» WORK TO COMPLETE
What is needed here is an exact repetition of the records below, beginning at the line that has "(0 <=? qs_width" and stopping after the line that has "for an unbound key, and".

────────

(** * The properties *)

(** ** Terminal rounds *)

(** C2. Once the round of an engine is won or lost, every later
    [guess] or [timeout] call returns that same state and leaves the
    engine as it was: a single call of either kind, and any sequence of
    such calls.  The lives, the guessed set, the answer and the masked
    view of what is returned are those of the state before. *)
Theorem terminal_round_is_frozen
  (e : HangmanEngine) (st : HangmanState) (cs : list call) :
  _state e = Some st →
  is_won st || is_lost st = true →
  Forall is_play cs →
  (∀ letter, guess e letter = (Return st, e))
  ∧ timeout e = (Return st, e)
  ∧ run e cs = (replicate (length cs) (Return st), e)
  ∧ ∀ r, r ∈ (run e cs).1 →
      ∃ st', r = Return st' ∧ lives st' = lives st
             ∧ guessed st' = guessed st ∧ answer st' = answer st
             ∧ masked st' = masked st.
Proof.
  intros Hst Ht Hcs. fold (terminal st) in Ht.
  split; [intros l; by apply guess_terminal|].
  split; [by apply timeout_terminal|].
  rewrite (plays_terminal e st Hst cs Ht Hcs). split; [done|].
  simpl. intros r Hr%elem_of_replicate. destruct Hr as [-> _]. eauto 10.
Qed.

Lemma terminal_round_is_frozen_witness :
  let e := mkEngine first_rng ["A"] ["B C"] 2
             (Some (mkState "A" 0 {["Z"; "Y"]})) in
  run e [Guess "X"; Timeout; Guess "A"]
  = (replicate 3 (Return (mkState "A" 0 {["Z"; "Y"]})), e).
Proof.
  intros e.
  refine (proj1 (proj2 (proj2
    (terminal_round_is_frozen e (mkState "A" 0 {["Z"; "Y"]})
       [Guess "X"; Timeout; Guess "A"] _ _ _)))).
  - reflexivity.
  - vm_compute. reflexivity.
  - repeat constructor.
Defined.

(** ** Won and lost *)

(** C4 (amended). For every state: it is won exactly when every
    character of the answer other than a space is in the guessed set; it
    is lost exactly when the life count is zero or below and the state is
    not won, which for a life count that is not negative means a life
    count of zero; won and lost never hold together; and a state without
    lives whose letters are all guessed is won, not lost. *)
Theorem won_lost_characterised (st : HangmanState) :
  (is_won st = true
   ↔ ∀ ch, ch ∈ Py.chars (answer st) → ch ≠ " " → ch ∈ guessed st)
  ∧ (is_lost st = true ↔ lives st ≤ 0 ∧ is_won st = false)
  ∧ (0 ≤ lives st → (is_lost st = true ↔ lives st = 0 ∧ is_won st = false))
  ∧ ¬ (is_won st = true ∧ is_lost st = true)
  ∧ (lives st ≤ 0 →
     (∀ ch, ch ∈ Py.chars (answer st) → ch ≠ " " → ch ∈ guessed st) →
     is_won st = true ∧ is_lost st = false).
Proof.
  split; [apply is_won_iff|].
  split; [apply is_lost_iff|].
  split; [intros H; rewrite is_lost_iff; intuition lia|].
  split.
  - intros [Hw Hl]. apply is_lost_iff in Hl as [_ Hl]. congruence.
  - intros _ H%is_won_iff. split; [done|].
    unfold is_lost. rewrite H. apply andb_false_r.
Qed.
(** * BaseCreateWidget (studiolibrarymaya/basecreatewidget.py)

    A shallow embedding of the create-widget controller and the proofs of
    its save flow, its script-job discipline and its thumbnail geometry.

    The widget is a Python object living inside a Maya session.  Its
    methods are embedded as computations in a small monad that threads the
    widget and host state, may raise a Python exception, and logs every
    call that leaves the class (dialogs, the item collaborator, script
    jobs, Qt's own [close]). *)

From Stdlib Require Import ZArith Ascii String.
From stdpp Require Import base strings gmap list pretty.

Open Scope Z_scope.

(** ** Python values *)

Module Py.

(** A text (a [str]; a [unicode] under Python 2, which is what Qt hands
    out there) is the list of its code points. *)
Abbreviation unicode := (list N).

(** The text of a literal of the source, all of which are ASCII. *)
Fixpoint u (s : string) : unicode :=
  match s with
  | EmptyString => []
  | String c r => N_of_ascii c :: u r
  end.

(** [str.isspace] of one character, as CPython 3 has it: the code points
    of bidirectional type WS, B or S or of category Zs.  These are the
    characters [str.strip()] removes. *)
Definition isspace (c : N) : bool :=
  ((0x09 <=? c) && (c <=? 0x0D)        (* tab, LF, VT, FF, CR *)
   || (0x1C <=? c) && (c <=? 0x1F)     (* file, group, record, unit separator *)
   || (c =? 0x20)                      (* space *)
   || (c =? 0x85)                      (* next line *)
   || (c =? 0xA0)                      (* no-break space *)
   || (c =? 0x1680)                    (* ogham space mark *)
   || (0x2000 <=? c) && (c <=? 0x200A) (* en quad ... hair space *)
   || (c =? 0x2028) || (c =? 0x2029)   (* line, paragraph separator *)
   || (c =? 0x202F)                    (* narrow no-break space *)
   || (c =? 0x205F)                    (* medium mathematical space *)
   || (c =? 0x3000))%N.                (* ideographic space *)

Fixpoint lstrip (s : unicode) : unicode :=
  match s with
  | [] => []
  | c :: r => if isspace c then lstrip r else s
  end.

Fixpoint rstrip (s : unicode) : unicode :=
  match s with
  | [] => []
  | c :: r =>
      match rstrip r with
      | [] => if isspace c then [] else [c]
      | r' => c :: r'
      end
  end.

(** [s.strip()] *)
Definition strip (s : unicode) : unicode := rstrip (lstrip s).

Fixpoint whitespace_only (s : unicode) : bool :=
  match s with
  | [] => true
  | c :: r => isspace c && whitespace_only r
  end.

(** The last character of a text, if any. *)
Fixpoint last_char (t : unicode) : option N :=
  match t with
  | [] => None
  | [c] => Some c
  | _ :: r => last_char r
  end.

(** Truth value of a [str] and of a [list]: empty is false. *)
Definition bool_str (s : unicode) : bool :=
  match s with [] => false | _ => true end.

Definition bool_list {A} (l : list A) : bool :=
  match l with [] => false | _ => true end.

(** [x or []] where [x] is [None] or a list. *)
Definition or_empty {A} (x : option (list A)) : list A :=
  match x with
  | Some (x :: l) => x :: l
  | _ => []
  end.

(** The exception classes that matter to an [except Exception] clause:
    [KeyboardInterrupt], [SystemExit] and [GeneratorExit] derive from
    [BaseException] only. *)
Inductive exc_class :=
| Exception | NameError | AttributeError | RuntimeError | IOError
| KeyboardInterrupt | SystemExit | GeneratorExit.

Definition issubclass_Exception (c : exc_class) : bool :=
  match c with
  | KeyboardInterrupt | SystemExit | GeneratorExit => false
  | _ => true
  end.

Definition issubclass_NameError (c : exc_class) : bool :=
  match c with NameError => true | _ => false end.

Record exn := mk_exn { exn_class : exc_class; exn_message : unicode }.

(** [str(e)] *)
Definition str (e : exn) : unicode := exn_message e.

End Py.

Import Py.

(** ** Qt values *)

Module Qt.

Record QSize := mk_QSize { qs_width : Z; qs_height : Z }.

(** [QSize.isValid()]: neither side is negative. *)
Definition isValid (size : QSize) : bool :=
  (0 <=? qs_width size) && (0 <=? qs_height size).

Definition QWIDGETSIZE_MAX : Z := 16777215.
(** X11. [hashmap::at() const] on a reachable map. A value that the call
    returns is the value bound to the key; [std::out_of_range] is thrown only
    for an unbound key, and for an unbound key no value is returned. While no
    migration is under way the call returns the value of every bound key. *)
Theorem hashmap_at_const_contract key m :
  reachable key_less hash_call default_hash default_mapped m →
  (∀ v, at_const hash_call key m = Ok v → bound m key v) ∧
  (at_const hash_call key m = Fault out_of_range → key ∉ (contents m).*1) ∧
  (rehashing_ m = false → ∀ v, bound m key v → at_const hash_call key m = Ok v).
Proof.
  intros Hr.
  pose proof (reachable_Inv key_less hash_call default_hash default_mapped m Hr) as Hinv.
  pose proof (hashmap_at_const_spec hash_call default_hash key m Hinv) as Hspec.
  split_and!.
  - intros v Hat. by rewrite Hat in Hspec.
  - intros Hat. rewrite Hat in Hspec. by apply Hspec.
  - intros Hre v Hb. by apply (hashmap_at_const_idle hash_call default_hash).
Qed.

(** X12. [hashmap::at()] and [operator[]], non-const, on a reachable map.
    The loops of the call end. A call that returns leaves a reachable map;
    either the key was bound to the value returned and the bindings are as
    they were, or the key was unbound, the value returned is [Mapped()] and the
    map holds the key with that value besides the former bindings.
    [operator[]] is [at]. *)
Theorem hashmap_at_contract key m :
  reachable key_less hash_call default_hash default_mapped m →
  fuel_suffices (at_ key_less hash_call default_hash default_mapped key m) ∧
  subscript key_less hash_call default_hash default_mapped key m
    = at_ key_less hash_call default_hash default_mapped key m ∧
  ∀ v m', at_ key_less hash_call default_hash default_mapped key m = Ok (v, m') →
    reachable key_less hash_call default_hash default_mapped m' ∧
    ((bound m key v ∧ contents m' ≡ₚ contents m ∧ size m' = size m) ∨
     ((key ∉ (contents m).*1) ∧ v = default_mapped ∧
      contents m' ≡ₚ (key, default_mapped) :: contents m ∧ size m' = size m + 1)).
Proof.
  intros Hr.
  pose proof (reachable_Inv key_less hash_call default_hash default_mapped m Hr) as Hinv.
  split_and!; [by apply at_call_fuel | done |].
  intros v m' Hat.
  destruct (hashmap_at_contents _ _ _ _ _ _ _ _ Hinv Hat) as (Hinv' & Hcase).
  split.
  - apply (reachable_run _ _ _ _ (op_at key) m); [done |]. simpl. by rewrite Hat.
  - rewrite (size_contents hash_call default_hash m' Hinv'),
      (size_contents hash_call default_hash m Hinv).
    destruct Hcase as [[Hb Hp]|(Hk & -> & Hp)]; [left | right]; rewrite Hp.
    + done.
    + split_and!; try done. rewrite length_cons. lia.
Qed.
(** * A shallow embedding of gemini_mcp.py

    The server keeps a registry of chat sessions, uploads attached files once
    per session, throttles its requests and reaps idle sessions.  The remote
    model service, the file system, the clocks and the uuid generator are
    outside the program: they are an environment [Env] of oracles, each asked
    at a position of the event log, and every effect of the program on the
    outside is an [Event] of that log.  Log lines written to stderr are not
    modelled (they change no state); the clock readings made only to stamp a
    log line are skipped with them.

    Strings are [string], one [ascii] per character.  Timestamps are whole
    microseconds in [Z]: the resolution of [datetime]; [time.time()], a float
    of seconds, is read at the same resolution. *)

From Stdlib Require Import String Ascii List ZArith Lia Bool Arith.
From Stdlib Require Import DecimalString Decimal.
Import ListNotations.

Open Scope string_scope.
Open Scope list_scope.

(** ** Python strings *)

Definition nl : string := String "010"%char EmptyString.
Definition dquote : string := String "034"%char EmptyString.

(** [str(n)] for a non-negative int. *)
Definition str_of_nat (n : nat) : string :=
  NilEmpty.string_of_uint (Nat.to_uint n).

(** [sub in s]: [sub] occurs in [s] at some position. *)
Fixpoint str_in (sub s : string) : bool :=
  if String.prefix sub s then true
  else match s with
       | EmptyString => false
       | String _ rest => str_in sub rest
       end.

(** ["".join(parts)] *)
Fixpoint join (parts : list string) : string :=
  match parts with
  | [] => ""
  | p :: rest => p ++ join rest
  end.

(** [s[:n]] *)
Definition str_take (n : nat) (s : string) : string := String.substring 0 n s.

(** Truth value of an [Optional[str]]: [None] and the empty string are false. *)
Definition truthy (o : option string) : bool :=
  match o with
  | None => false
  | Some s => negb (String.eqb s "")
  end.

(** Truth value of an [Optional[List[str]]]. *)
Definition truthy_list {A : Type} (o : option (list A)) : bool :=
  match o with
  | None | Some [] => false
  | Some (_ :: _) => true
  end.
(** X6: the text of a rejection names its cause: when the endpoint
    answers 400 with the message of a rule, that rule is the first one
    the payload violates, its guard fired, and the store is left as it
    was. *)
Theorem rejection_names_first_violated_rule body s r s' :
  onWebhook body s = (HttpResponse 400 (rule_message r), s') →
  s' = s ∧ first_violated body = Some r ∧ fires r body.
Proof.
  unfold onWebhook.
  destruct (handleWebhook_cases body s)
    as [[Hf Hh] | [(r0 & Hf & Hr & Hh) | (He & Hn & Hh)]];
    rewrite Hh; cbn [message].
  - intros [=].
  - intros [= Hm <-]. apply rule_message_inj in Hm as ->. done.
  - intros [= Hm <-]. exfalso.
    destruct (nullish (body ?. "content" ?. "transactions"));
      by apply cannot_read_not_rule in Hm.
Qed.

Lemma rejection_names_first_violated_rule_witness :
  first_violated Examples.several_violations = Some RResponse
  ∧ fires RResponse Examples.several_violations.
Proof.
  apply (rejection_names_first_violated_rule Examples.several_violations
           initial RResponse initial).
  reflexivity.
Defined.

────────

» WRITTEN RESPONSE
  (0 <=? qs_width size) && (0 <=? qs_height size).

Definition QWIDGETSIZE_MAX : Z := 16777215.
(** X11. [hashmap::at() const] on a reachable map. A value that the call
    returns is the value bound to the key; [std::out_of_range] is thrown only
    for an unbound key, and for an unbound key no value is returned. While no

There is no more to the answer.